*** Opening DATA EXCERPTS ***

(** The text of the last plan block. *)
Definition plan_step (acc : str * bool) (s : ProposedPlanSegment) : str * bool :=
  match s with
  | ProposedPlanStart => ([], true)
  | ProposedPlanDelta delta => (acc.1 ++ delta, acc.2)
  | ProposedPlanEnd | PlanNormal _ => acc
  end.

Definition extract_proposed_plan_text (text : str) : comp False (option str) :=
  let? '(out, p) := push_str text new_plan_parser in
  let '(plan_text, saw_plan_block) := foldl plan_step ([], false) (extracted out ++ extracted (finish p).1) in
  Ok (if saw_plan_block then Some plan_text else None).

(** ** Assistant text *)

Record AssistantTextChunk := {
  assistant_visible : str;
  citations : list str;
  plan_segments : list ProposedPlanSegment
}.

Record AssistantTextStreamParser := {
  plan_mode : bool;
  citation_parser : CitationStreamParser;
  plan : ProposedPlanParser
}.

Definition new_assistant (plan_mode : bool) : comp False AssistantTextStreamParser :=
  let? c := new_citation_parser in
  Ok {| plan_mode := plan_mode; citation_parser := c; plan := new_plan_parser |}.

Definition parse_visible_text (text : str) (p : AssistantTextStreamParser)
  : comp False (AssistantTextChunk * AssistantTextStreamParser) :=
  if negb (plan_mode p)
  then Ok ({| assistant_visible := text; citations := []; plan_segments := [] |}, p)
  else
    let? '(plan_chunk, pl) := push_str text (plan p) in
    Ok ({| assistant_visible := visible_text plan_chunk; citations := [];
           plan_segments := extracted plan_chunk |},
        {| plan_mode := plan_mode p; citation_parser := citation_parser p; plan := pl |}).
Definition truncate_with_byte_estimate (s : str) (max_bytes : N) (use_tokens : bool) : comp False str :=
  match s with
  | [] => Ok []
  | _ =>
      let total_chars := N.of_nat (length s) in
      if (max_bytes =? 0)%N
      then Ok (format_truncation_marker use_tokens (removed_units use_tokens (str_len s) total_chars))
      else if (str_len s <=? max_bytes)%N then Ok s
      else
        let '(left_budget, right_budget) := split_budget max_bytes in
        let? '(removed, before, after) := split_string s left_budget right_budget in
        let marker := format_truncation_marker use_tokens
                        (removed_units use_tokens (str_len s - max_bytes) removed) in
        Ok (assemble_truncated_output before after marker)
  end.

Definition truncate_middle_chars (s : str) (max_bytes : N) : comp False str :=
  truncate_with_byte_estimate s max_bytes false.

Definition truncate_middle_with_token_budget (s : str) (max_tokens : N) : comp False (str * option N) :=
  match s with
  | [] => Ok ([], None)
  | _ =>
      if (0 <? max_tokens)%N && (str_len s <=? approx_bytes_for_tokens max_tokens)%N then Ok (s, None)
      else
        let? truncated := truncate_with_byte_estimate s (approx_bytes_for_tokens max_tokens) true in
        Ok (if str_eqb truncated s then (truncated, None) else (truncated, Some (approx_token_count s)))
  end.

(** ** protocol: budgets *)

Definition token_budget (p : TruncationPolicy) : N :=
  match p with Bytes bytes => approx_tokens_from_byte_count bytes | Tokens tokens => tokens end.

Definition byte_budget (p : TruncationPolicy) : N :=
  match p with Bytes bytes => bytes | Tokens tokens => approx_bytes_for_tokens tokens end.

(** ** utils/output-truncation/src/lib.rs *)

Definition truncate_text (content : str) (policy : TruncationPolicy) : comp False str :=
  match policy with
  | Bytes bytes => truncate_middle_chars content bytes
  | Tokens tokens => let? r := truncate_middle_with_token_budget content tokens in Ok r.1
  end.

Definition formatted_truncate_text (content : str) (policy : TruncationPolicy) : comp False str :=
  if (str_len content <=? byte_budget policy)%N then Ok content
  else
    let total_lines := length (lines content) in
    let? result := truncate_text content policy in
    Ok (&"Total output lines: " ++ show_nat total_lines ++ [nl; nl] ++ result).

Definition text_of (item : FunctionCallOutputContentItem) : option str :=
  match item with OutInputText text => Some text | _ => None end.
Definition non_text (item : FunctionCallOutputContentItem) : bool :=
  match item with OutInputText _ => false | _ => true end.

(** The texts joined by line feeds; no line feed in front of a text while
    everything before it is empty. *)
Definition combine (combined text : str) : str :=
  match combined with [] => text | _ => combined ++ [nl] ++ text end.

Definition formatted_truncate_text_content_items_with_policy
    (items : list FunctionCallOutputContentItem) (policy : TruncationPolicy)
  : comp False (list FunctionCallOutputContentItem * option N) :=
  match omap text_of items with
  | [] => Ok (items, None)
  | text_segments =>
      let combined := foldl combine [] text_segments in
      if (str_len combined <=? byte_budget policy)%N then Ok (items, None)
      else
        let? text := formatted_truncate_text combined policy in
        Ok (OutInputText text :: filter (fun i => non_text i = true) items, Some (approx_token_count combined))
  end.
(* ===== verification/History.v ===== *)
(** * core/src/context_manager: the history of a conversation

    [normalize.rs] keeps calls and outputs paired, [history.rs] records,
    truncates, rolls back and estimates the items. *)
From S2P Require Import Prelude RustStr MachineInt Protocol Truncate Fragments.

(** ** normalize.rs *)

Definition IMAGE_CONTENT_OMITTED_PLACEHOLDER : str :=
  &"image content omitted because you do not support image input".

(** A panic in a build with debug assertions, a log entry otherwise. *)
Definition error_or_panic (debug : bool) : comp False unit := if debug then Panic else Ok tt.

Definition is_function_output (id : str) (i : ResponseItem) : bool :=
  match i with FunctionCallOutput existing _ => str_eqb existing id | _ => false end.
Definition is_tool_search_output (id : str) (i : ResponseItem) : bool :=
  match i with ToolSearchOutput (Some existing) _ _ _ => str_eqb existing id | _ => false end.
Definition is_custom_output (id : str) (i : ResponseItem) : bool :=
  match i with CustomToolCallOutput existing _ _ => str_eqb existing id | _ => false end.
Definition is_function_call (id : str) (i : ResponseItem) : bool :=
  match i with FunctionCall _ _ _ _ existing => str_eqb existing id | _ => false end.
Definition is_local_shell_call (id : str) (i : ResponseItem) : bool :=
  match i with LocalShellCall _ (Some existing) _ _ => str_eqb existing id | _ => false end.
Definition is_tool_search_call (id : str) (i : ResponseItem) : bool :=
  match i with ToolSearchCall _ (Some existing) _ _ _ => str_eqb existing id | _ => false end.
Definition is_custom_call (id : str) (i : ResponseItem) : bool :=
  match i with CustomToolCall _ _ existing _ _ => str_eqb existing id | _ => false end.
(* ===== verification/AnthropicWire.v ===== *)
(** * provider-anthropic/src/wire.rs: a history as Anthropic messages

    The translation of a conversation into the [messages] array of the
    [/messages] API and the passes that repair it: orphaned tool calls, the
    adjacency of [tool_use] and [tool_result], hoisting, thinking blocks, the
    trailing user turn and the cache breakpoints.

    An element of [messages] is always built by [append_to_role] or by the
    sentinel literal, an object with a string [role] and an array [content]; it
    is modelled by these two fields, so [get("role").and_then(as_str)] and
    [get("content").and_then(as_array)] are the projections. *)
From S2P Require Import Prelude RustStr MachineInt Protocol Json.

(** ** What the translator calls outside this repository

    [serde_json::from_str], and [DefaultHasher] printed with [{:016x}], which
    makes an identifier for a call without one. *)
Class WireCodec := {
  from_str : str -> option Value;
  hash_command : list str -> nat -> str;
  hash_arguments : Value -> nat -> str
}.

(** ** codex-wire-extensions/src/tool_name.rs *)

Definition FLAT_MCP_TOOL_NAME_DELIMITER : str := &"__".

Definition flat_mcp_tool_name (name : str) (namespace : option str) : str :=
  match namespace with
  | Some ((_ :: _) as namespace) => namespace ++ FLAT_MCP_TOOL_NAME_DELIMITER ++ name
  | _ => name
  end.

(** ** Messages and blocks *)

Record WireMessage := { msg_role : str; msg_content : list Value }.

*** Closing DATA EXCERPTS ***

From the records above, give again exactly the lines running from the line with "Ok ([], None)" to the line with "Definition byte_budget (p", inclusive.

#### ANSWER SPACE
  | [] => Ok ([], None)
  | _ =>
      if (0 <? max_tokens)%N && (str_len s <=? approx_bytes_for_tokens max_tokens)%N then Ok (s, None)
      else
        let? truncated := truncate_with_byte_estimate s (approx_bytes_for_tokens max_tokens) true in
        Ok (if str_eqb truncated s then (truncated, None) else (truncated, Some (approx_token_count s)))
  end.

(** ** protocol: budgets *)

Definition token_budget (p : TruncationPolicy) : N :=
  match p with Bytes bytes => approx_tokens_from_byte_count bytes | Tokens tokens => tokens end.

Definition byte_budget (p : TruncationPolicy) : N :=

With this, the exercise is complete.